== About this task ==
Using the entries that follow, write out the line containing "#[export] Instance fleet_transport", the line containing "Context (detect_database : forall", and every line between them, exactly and nothing else.

== Data provided ==
(* ===== verification/UdsManager.v ===== *)
(** * The ECUs of the UDS manager

    [UdsManager] of cda-comm-uds/src/lib.rs and its [UdsTransport]
    (transport.rs): the ECUs by name, and what the operations built on top of
    a request need of the manager, as an interface.  Fault memory, sessions,
    transfers and functional groups are clients of the interface;
    [fleet_transport] implements it with the requests of UdsRequest.v. *)

From stdpp Require Import strings gmap.
From stdpp Require Import list.
From S2P Require Import Prelude Bytes Errors Text Ieee754 Json StateCharts Database DiagLayers Uds Transport EcuState VariantDetection SampleDatabase Naming ServiceLookup StateTransitions PayloadDecode ResponseDecode PayloadEncode UdsRequest.

Local Open Scope Z_scope.
Set Warnings "-register-all".

(** ** The interface *)

(** [uds_ecu_db] with its lock for reading and writing, [send] and
    [send_with_raw_payload] with the timeout of the ECU. *)
Class UdsTransport {ext : Externals} (M : Type) : Type := {
  ecu_kernel : M -> string -> option Kernel;
  set_kernel : M -> string -> Kernel -> M;
  send : M -> string -> ApiDiagComm -> DynamicPlugin -> option UdsPayloadData -> bool -> M * presult DiagServiceResponseStruct;
  send_raw : M -> string -> ServicePayload -> bool -> M * presult (option ServicePayload)
}.

Definition database {ext : Externals} `{!UdsTransport M} (m : M) (ecu_name : string) : option (option EcuData) :=
  (fun k => diag_database (manager k)) <$> ecu_kernel m ecu_name.

(** Requests leave the other ECUs and every database alone. *)
Class UdsTransportOk {ext : Externals} (M : Type) `{!UdsTransport M} : Prop := {
  kernel_set m n k : is_Some (ecu_kernel m n) -> ecu_kernel (set_kernel m n k) n = Some k;
  kernel_set_other m n n' k : n <> n' -> ecu_kernel (set_kernel m n k) n' = ecu_kernel m n';
  send_other m n dc p data json n' : n <> n' -> ecu_kernel (send m n dc p data json).1 n' = ecu_kernel m n';
  send_unknown m n dc p data json : ecu_kernel m n = None -> send m n dc p data json = (m, Err (Failed NotFound));
  send_database m n dc p data json n' : database (send m n dc p data json).1 n' = database m n';
  raw_other m n payload r n' : n <> n' -> ecu_kernel (send_raw m n payload r).1 n' = ecu_kernel m n';
  raw_database m n payload r n' : database (send_raw m n payload r).1 n' = database m n'
}.

(** [self.uds_ecu_db(ecu_name)?]. *)
Definition uds_ecu_db {ext : Externals} `{!UdsTransport M} (m : M) (ecu_name : string) : dresult Kernel :=
  ok_or (ecu_kernel m ecu_name) NotFound.

(** A manager's operations as a state and error monad. *)
Definition op (M A : Type) : Type := M -> M * presult A.
#[export] Instance op_ret {M} : MRet (op M) := fun A a m => (m, Ok a).
#[export] Instance op_bind {M} : MBind (op M) := fun A B f o m =>
  let '(m, r) := o m in match r with Ok a => f a m | Err e => (m, Err e) end.

Definition pure {M A} (r : presult A) : op M A := fun m => (m, r).
Definition reads {M A} (f : M -> presult A) : op M A := fun m => (m, f m).

Section operations.
Context {ext : Externals} {M : Type} `{!UdsTransport M}.

Definition ecu (ecu_name : string) : op M Kernel := reads (fun m => fallible (uds_ecu_db m ecu_name)).

Definition on_ecu {A} (ecu_name : string) (f : Kernel -> Kernel * presult A) : op M A := fun m =>
  match ecu_kernel m ecu_name with
  | None => (m, Err (Failed NotFound))
  | Some k => let '(k, r) := f k in (set_kernel m ecu_name k, r)
  end.

Definition sends (ecu_name : string) (service : ApiDiagComm) (security_plugin : DynamicPlugin)
    (payload : option UdsPayloadData) (map_to_json : bool) : op M DiagServiceResponseStruct :=
  fun m => send m ecu_name service security_plugin payload map_to_json.

Definition sends_raw (ecu_name : string) (payload : ServicePayload) (expect_response : bool)
    : op M (option ServicePayload) :=
  fun m => send_raw m ecu_name payload expect_response.
End operations.

(** ** The manager *)

Section fleet.
Context {ext : Externals} (to_string : spec_float -> str) (strict_parameter_validation : bool).
Context (to_lowercase : string -> string) (convention : DatabaseNamingConvention).

(** What does not change of an ECU. *)
Record EcuSetup : Type := {
  tester_address : Z;
  logical_address : Z;
  logical_gateway_address : Z;
  logical_functional_address : Z;
  is_physical_ecu : bool;
  member_of : list string;
  ecu_params : UdsParameters
}.
Context (setup : string -> EcuSetup).
(** [detect_variant_if_needed] of an ECU, and the environment of each request. *)
Context (detect : string -> Kernel -> Kernel) (environment : nat -> exchange).

Record Fleet : Type := {
  ecus : gmap string Kernel;
  (** The requests so far, and the ECUs reported as disconnected. *)
  requests : nat;
  reported : list string
}.

Definition with_ecu (self : Fleet) (ecu_name : string) (k : Kernel) : Fleet :=
  {| ecus := alter (fun _ => k) ecu_name (ecus self); requests := requests self; reported := reported self |}.

Definition after_request (self : Fleet) (ecu_name : string) (k : Kernel) (gone : list string) : Fleet :=
  {| ecus := alter (fun _ => k) ecu_name (ecus self); requests := S (requests self); reported := reported self ++ gone |}.

Definition fleet_send (self : Fleet) (ecu_name : string) (service : ApiDiagComm) (security_plugin : DynamicPlugin)
    (payload : option UdsPayloadData) (map_to_json : bool) : Fleet * presult DiagServiceResponseStruct :=
  match ecus self !! ecu_name with
  | None => (self, Err (Failed NotFound))
  | Some k =>
      let s := setup ecu_name in
      let '(k, r, gone) :=
        send_with_optional_timeout to_string strict_parameter_validation to_lowercase convention (tester_address s)
          (logical_address s) (ecu_params s) ecu_name (detect ecu_name) (environment (requests self)) k service
          security_plugin payload map_to_json None in
      (after_request self ecu_name k gone, r)
  end.

Definition fleet_send_raw (self : Fleet) (ecu_name : string) (payload : ServicePayload) (expect_response : bool)
    : Fleet * presult (option ServicePayload) :=
  match ecus self !! ecu_name with
  | None => (self, Err (Failed NotFound))
  | Some k =>
      let x := environment (requests self) in
      match send_with_raw_payload (send_fuel x) (ecu_params (setup ecu_name)) (gateway x) ecu_name payload None
              expect_response (semaphore x) (to_uds ecu_name k) with
      | None => (self, Err OutOfFuel)
      | Some (response, u, _) => (after_request self ecu_name (from_uds ecu_name u k) (disconnected u), fallible response)
      end
  end.

#[export] Instance fleet_transport : UdsTransport Fleet := {
  ecu_kernel self n := ecus self !! n;
  set_kernel := with_ecu;
  send := fleet_send;
  send_raw := fleet_send_raw
}.

(** ** The laws *)

(** Detection does not exchange the database. *)
Context (detect_database : forall n k, diag_database (manager (detect n k)) = diag_database (manager k)).

Lemma after_other self n n' k gone : n <> n' -> ecus (after_request self n k gone) !! n' = ecus self !! n'.
Proof. intros H. cbn. by rewrite lookup_alter_ne. Qed.

Lemma after_database self n n' k k' gone : ecus self !! n = Some k -> diag_database (manager k') = diag_database (manager k) ->
  (fun k => diag_database (manager k)) <$> ecus (after_request self n k' gone) !! n'
  = (fun k => diag_database (manager k)) <$> ecus self !! n'.
Proof.
  intros Hk Hd. destruct (decide (n = n')) as [<-|]; [|by rewrite after_other]. cbn. rewrite lookup_alter_eq, Hk. cbn.
  by rewrite Hd.
Qed.

Lemma request_database tester logical p n x k service plugin data json timeout :
  diag_database (manager (send_without_variant_guard to_string strict_parameter_validation to_lowercase convention
                            tester logical p n x k service plugin data json timeout).1.1) = diag_database (manager k).
Proof.
  unfold send_without_variant_guard.
  pose proof (create_manager to_string strict_parameter_validation to_lowercase convention tester logical
                (codec_fuel x) k service plugin data None) as Hc.
  destruct (create_uds_payload _ _ _ _ _ _ _ _ _ _ _ _) as [k1 [payload|e]]; cbn [fst] in Hc |- *; [|by rewrite Hc].
  destruct (send_with_raw_payload _ _ _ _ _ _ _ _ _) as [[[r u] n0]|]; cbn [fst]; [|by rewrite Hc].
  assert (Hu : diag_database (manager (from_uds n u k1)) = diag_database (manager k)) by (cbn; by rewrite Hc).
  destruct r as [[msg|]|e]; [|exact Hu|exact Hu].
  pose proof (convert_state to_string to_lowercase convention (codec_fuel x) (from_uds n u k1) service
                (Uds.data msg) json None) as Hd.
  destruct (convert_from_uds _ _ _ _ _ _ _ _ _) as [k2 r2]. cbn [fst].
  destruct Hd as [->|(svc & c & _ & _ & ->)]; [exact Hu|]. rewrite <- Hu.
  pose proof (update_only convention c (manager (from_uds n u k1))) as [[Hd _] _]. by rewrite Hd.
Qed.

Lemma send_keeps_database self n k dc plugin data json : ecus self !! n = Some k ->
  exists k' gone r, fleet_send self n dc plugin data json = (after_request self n k' gone, r) /\
    diag_database (manager k') = diag_database (manager k).
Proof.
  intros Hk. unfold fleet_send. rewrite Hk. unfold send_with_optional_timeout.
  destruct (needs_variant_detection _); [case_bool_decide|].
  - eexists _, _, _. split; [reflexivity|]. apply detect_database.
  - match goal with |- context [send_without_variant_guard ?a ?b ?c ?d ?e ?f ?g ?h ?i ?j ?l ?m ?o ?q ?s] =>
      pose proof (request_database e f g h i j l m o q s) as Hreq end.
    destruct (send_without_variant_guard _ _ _ _ _ _ _ _ _ _ _ _ _ _ _) as [[k' r] gone]. cbn [fst] in Hreq.
    eexists _, _, _. split; [reflexivity|]. rewrite Hreq. apply detect_database.
  - match goal with |- context [send_without_variant_guard ?a ?b ?c ?d ?e ?f ?g ?h ?i ?j ?l ?m ?o ?q ?s] =>
      pose proof (request_database e f g h i j l m o q s) as Hreq end.
    destruct (send_without_variant_guard _ _ _ _ _ _ _ _ _ _ _ _ _ _ _) as [[k' r] gone]. cbn [fst] in Hreq.
    eexists _, _, _. split; [reflexivity|]. exact Hreq.
Qed.

Lemma fleet_transport_ok : UdsTransportOk Fleet.
Proof.
  split; cbn [ecu_kernel set_kernel send send_raw fleet_transport].
  - intros m n k [k0 Hk]. cbn. by rewrite lookup_alter_eq, Hk.
  - intros m n n' k H. cbn. by rewrite lookup_alter_ne.
  - intros m n dc p data json n' Hn. destruct (ecus m !! n) as [k|] eqn:Hk.
    + destruct (send_keeps_database m n k dc p data json Hk) as (k' & gone & r & -> & _). by apply after_other.
    + unfold fleet_send. by rewrite Hk.
  - intros m n dc p data json Hk. unfold fleet_send. by rewrite Hk.
  - intros m n dc p data json n'. unfold database. cbn [ecu_kernel fleet_transport]. destruct (ecus m !! n) as [k|] eqn:Hk.
    + destruct (send_keeps_database m n k dc p data json Hk) as (k' & gone & r & -> & Hd). by eapply after_database.
    + unfold fleet_send. by rewrite Hk.
  - intros m n payload r n' Hn. unfold fleet_send_raw. destruct (ecus m !! n) as [k|]; [|done].
    destruct (send_with_raw_payload _ _ _ _ _ _ _ _ _) as [[[resp u] i]|]; [by apply after_other|done].
  - intros m n payload r n'. unfold database. cbn [ecu_kernel fleet_transport]. unfold fleet_send_raw.
    destruct (ecus m !! n) as [k|] eqn:Hk; [|done].
    destruct (send_with_raw_payload _ _ _ _ _ _ _ _ _) as [[[resp u] i]|]; [by eapply after_database|done].
Qed.
End fleet.

(** ** ECUs for concrete runs *)

Definition ex_setup (_ : string) : EcuSetup :=
  {| tester_address := 1; logical_address := 2; logical_gateway_address := 2; logical_functional_address := 3;
     is_physical_ecu := true; member_of := []; ecu_params := ex_params |}.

== Reply to the task ==
#[export] Instance fleet_transport : UdsTransport Fleet := {
  ecu_kernel self n := ecus self !! n;
  set_kernel := with_ecu;
  send := fleet_send;
  send_raw := fleet_send_raw
}.

(** ** The laws *)

(** Detection does not exchange the database. *)
Context (detect_database : forall n k, diag_database (manager (detect n k)) = diag_database (manager k)).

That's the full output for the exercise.